I'm not saying this is a bad thing. In fact, it is just the opposite. People have always been encouraged to plan for their retirement. And baby boomers have, by and large, done a good job of that. Social Security was never meant to be a person's sole source of income in retirement. Instead, it was meant to be one leg of the proverbial three-legged stool that should prop up your retirement nest egg — the other two legs being a pension or IRA account and whatever savings or other investments you are able to accumulate throughout your working life.
It's just that all this focus on Social Security as an investment, sometimes even as a gambling stake, is still a relatively new phenomenon — especially to a guy who spent most of the last 40 years helping folks sign up for Social Security. And almost all of those people simply applied for benefits at 62, or maybe 65 — and just let the checks start rolling in without giving it too much thought. A Social Security check was simply something you got in your old age, and you used that check to pay the rent or buy groceries.
Today, more and more folks are trying to "game" the system — doing their utmost to squeeze every last nickel out of their Social Security investment. They are putting off taking Social Security until age 70 in order to get a 32 percent "delayed retirement bonus." Many are claiming benefits as a "dependent" husband or wife off of their spouse's Social Security account at age 66, and then living off that smaller amount until age 70 when they switch to their own retirement account — with that added bonus. Until the law was recently changed, others were filing for reduced Social Security benefits at 62 and investing every dime of that money while they lived off of other retirement accounts. Then at age 66, they would pay back all the benefits they received and file a new claim to get full benefits from that point on. They came out ahead of the game because they were able to pocket whatever interest they earned on the benefits received between age 62 and 66. The government realized they were essentially providing interest-free loans to wealthy retirees, so they put a stop to that practice.
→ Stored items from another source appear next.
(** C5: the count of found treasures is the number of entries whose location
    is absent and lies between 0 and the number of treasures: this holds, for
    a sequence of treasures as [initGame] builds it, in the state a run of
    [initGame] ends in; each call of [enterLocation] and of [processCommand]
    keeps it; so it holds in every state the script reaches. *)
Theorem found_count_invariant :
  (∀ (fuel : nat) (s : game) (n : nat) (s' : game) (n' : nat),
     initGame fuel s n = Some (s', n') → paired s' ∧ found_count_ok s') ∧
  (∀ (s : game) (location : point),
     paired s → found_count_ok s →
     paired (after (enterLocation location s)) ∧
     found_count_ok (after (enterLocation location s))) ∧
  (∀ (s : game) (command : string),
     paired s → found_count_ok s →
     paired (after (processCommand command s)) ∧
     found_count_ok (after (processCommand command s))) ∧
  (∀ s : game, reachable s → found_count_ok s).
Proof.
  split; [exact initGame_found_count_ok|].
  split; [exact enterLocation_found_count_ok|].
  split; [exact processCommand_found_count_ok|].
  intros s Hs. by apply reachable_found_count_ok.
Qed.
(** * The exploratory-data-analysis script of VISTA (src/VISTA/app.py)

    The file src/VISTA/app.py holds two programs.  Lines 1-54 are a Flask
    form application; lines 57-216 are the script "project da.py", a
    straight-line exploratory analysis of a table of movies.  This
    development embeds the script, and after it the routes of the form
    application (module [Portal]).

    The script is a sequence of statements over one data frame [df]: it
    loads the table (or builds a five-row one), prints reports, draws
    plots and prints five fixed sentences.  It is embedded as a computation
    in a writer-and-error monad: the trace is what the run prints and
    draws, the result is either [tt] or the exception that stopped it.

    The numbers of the script are binary floating-point numbers inside
    pandas, numpy, seaborn and matplotlib.  Here they are exact rationals
    ([Q]); rounding is outside the model.  A missing cell (NaN) is [None].
    Two results are not rational: a correlation coefficient is kept as a
    numerator and the square of its denominator (see [fcorr], with its
    real value [corr_R]), and the series [np.log1p(df['budget'])] is kept
    as the series it is the logarithm of (see [series]).

    What the library calls compute ([describe], [corr], [value_counts],
    [sort_values], [boxplot], [histplot]) is written out from the
    algorithms of the libraries, next to the call that uses it.  The
    smoothed density curve of [histplot(kde=True)] and the style settings
    of lines 68-70 carry no statement below and have no counterpart here.
    A drawing call is taken to succeed once the columns it reads are
    there and numeric. *)

From Stdlib Require Import String Ascii Bool Arith ZArith QArith Qround Qminmax Lia Psatz List.
From Stdlib Require Import Sorting.Permutation Sorting.Sorted Sorting.Mergesort Orders.
From Stdlib Require Import Reals Qreals.
Import ListNotations.

Local Open Scope string_scope.
Local Open Scope Q_scope.

(** * Definitions *)

(** ** Floating-point results that need not be finite *)

(** The result of a float division: finite, infinite or not-a-number. *)
Inductive fval : Type :=
| Fin (q : Q)
| Inf (negative : bool)
| NaN.

(** [a / b] on float arrays: no exception, 0/0 is NaN and x/0 is infinite. *)
Definition true_divide (a b : Q) : fval :=
  if Qeq_bool b 0
  then (if Qeq_bool a 0 then NaN else Inf (negb (Qle_bool 0 a)))
  else Fin (a / b).

(** [v * k] for a finite, positive [k]. *)
Definition fscale (v : fval) (k : Q) : fval :=
  match v with
  | Fin q => Fin (q * k)
  | Inf s => Inf s
  | NaN => NaN
  end.

(** ** Data frames *)

Inductive dtype : Type := DNum | DObj | DBool.

(** A column with its dtype: int64/float64 cells are rationals, [None] is
    the missing marker. *)
Inductive column : Type :=
| NumCol (vs : list (option Q))
| ObjCol (vs : list (option string))
| BoolCol (vs : list bool).

(** The columns in their order, by name. *)
Definition DataFrame : Type := list (string * column).

Definition col_dtype (c : column) : dtype :=
  match c with NumCol _ => DNum | ObjCol _ => DObj | BoolCol _ => DBool end.

Definition col_len (c : column) : nat :=
  match c with
  | NumCol vs => length vs
  | ObjCol vs => length vs
  | BoolCol vs => length vs
  end.

Definition count_none {A : Type} (vs : list (option A)) : nat :=
  length (filter (fun v => match v with None => true | Some _ => false end) vs).

(** [c.isnull().sum()] *)
Definition col_missing (c : column) : nat :=
  match c with
  | NumCol vs => count_none vs
  | ObjCol vs => count_none vs
  | BoolCol _ => 0%nat
  end.

Definition col_head (k : nat) (c : column) : column :=
  match c with
  | NumCol vs => NumCol (firstn k vs)
  | ObjCol vs => ObjCol (firstn k vs)
  | BoolCol vs => BoolCol (firstn k vs)
  end.

(** [len(df)]: the length of the index, which every column shares. *)
Definition len (df : DataFrame) : nat :=
  match df with
  | [] => 0%nat
  | (_, c) :: _ => col_len c
  end.

(** [df.shape] *)
Definition shape (df : DataFrame) : nat * nat := (len df, length df).

(** [df.head()] *)
Definition head (df : DataFrame) : DataFrame :=
  map (fun nc => (fst nc, col_head 5 (snd nc))) df.

(** The table of [df.info()]: name, non-null count, dtype. *)
Definition info (df : DataFrame) : list (string * nat * dtype) :=
  map (fun nc => (fst nc, (col_len (snd nc) - col_missing (snd nc))%nat,
                  col_dtype (snd nc))) df.

Fixpoint lookup (name : string) (df : DataFrame) : option column :=
  match df with
  | [] => None
  | (n, c) :: rest => if String.eqb n name then Some c else lookup name rest
  end.

Definition has_column (name : string) (df : DataFrame) : bool :=
  match lookup name df with Some _ => true | None => false end.

(** All columns have the length of the index and no name occurs twice. *)
Definition well_formed (df : DataFrame) : Prop :=
  NoDup (map fst df) /\ Forall (fun nc => col_len (snd nc) = len df) df.

(** [dropna] on a numeric series. *)
Fixpoint present (vs : list (option Q)) : list Q :=
  match vs with
  | [] => []
  | Some v :: rest => v :: present rest
  | None :: rest => present rest
  end.

(** ** Exceptions and the file on disk *)

Inductive exn : Type :=
| FileNotFoundError
| PermissionError
| EmptyDataError
| ParserError
| UnicodeDecodeError
| KeyError (missing : list string)
| TypeError (name : string).

(** What [pd.read_csv('tmdb_movies.csv')] finds on disk. *)
Inductive csv_file : Type :=
| NoFile
| BadFile (e : exn)
| GoodFile (df : DataFrame).

Definition read_csv (f : csv_file) : exn + DataFrame :=
  match f with
  | NoFile => inl FileNotFoundError
  | BadFile e => inl e
  | GoodFile df => inr df
  end.

(** The errors [read_csv] raises for a file that is there but is no table. *)
Definition unparsable (e : exn) : Prop :=
  e = EmptyDataError \/ e = ParserError \/ e = UnicodeDecodeError.

(** ** Sums, order statistics and quantiles *)

Definition sumQ (xs : list Q) : Q := fold_right Qplus 0 xs.

(** A count as a number. *)
Definition Qnat (n : nat) : Q := inject_Z (Z.of_nat n).

(** The mean of a non-empty array. *)
Definition mean (xs : list Q) : Q := sumQ xs / Qnat (length xs).

(** Sum of squared deviations from the mean. *)
Definition ssq_dev (xs : list Q) : Q :=
  let m := mean xs in sumQ (map (fun x => (x - m) * (x - m)) xs).

(** Sum of the products of the deviations of the two coordinates. *)
Definition co_dev (ps : list (Q * Q)) : Q :=
  let mx := mean (map fst ps) in
  let my := mean (map snd ps) in
  sumQ (map (fun p => (fst p - mx) * (snd p - my)) ps).

Module QOrder <: TotalLeBool.
Definition t : Type := Q.
Definition leb : Q -> Q -> bool := Qle_bool.
Lemma leb_total : forall x y, leb x y = true \/ leb y x = true.
Proof.
  intros x y. unfold leb. rewrite !Qle_bool_iff.
  destruct (Qlt_le_dec x y) as [H | H]; [left; apply Qlt_le_weak, H | right; exact H].
Qed.
End QOrder.

Module QSort := Sort QOrder.

(** [np.sort] *)
Definition np_sort (xs : list Q) : list Q := QSort.sort xs.

(** The least and the greatest element of the non-empty array [x :: xs]. *)
Definition np_min (x : Q) (xs : list Q) : Q := fold_right Qmin x xs.
Definition np_max (x : Q) (xs : list Q) : Q := fold_right Qmax x xs.

(** The rank below the virtual index [p (n - 1)] of a quantile. *)
Definition rank (p : Q) (n : nat) : Z := Qfloor (p * inject_Z (Z.of_nat n - 1)).

(** [np.percentile(xs, 100 p)] with the default linear interpolation, for
    a non-empty [xs]: the virtual index is [p (n - 1)], the ranks below
    and above it are read from the sorted array (the upper one clipped to
    the last rank) and interpolated by the fractional part. *)
Definition quantile (p : Q) (xs : list Q) : Q :=
  let s := np_sort xs in
  let n := Z.of_nat (length s) in
  let h := p * inject_Z (n - 1) in
  let i := Qfloor h in
  let g := h - inject_Z i in
  let lo := nth (Z.to_nat i) s 0 in
  let hi := nth (Z.to_nat (Z.min (i + 1) (n - 1))) s 0 in
  lo + (hi - lo) * g.


(** ** [describe] *)

(** One column of [describe()].  The standard deviation is kept as its
    square [d_var] (the sample variance, ddof = 1). *)
Record describe_row : Type := {
  d_count : nat;
  d_mean : fval;
  d_var : fval;
  d_min : fval;
  d_q25 : fval;
  d_q50 : fval;
  d_q75 : fval;
  d_max : fval
}.

Definition describe_series (vs : list (option Q)) : describe_row :=
  let xs := present vs in
  let n := length xs in
  match xs with
  | [] => {| d_count := 0; d_mean := NaN; d_var := NaN; d_min := NaN;
             d_q25 := NaN; d_q50 := NaN; d_q75 := NaN; d_max := NaN |}
  | x :: rest =>
      {| d_count := n;
         d_mean := Fin (mean xs);
         d_var := true_divide (ssq_dev xs) (Qnat n - 1);
         d_min := Fin (np_min x rest);
         d_q25 := Fin (quantile (1 # 4) xs);
         d_q50 := Fin (quantile (1 # 2) xs);
         d_q75 := Fin (quantile (3 # 4) xs);
         d_max := Fin (np_max x rest) |}
  end.

(** ** Sorting a table by a count, descending *)

(** Sorting by a count, descending: rows with a larger count first, rows
    with the same count in the order they had.  This is the order of
    [value_counts]; [sort_values(ascending=False)] of line 129 sorts with
    numpy's quicksort, which fixes no order among rows with the same
    count, and the statements on the missing-value report use the order
    of the counts only. *)
Fixpoint insert_desc {A : Type} (key : A -> nat) (x : A) (l : list A) : list A :=
  match l with
  | [] => [x]
  | y :: r => if (key y <=? key x)%nat then x :: l else y :: insert_desc key x r
  end.

Definition sort_desc {A : Type} (key : A -> nat) (l : list A) : list A :=
  fold_right (insert_desc key) [] l.

Definition descending {A : Type} (key : A -> nat) (l : list A) : Prop :=
  StronglySorted (fun a b => (key b <= key a)%nat) l.

(** ** The missing-value report (lines 123-129) *)

Record missing_row : Type := {
  m_name : string;
  m_count : nat;
  m_pct : fval
}.

(** [df.isnull().sum()] *)
Definition missing_values (df : DataFrame) : list (string * nat) :=
  map (fun nc => (fst nc, col_missing (snd nc))) df.

(** [(missing_values / len(df)) * 100] *)
Definition missing_percentage (df : DataFrame) : list (string * fval) :=
  map (fun nk => (fst nk, fscale (true_divide (Qnat (snd nk)) (Qnat (len df))) 100))
      (missing_values df).

Definition missing_df (df : DataFrame) : list missing_row :=
  sort_desc m_count
    (map (fun p => {| m_name := fst (fst p); m_count := snd (fst p); m_pct := snd (snd p) |})
         (combine (missing_values df) (missing_percentage df))).

(** The row of the report for one column of a frame of [n] rows. *)
Definition report_row (n : nat) (nc : string * column) : missing_row :=
  {| m_name := fst nc;
     m_count := col_missing (snd nc);
     m_pct := fscale (true_divide (Qnat (col_missing (snd nc))) (Qnat n)) 100 |}.

(** ** [value_counts] *)

Inductive cell : Type :=
| CNum (q : Q)
| CStr (s : string)
| CBool (b : bool).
Again, I am not saying that treating Social Security as an investment is bad. Whatever you get from Social Security is your money, after all. And if you want to work within the rules to get the highest return out of that money — well then, more power to you.
But I have been more than a little taken aback by the obsession some people seem to have gambling with their Social Security benefits. People who delay their Social Security until 70 are throwing away tens of thousands, some approaching one hundred thousand dollars, in Social Security benefits, betting that they will live into their mid 80s to "beat the system." But I've got to wonder, even if they live that long, will they really be able to enjoy their Social Security "winnings?" Lots of folks are taking that chance. And I can tell from the tone of their emails that they're really not sure they are making the right wager.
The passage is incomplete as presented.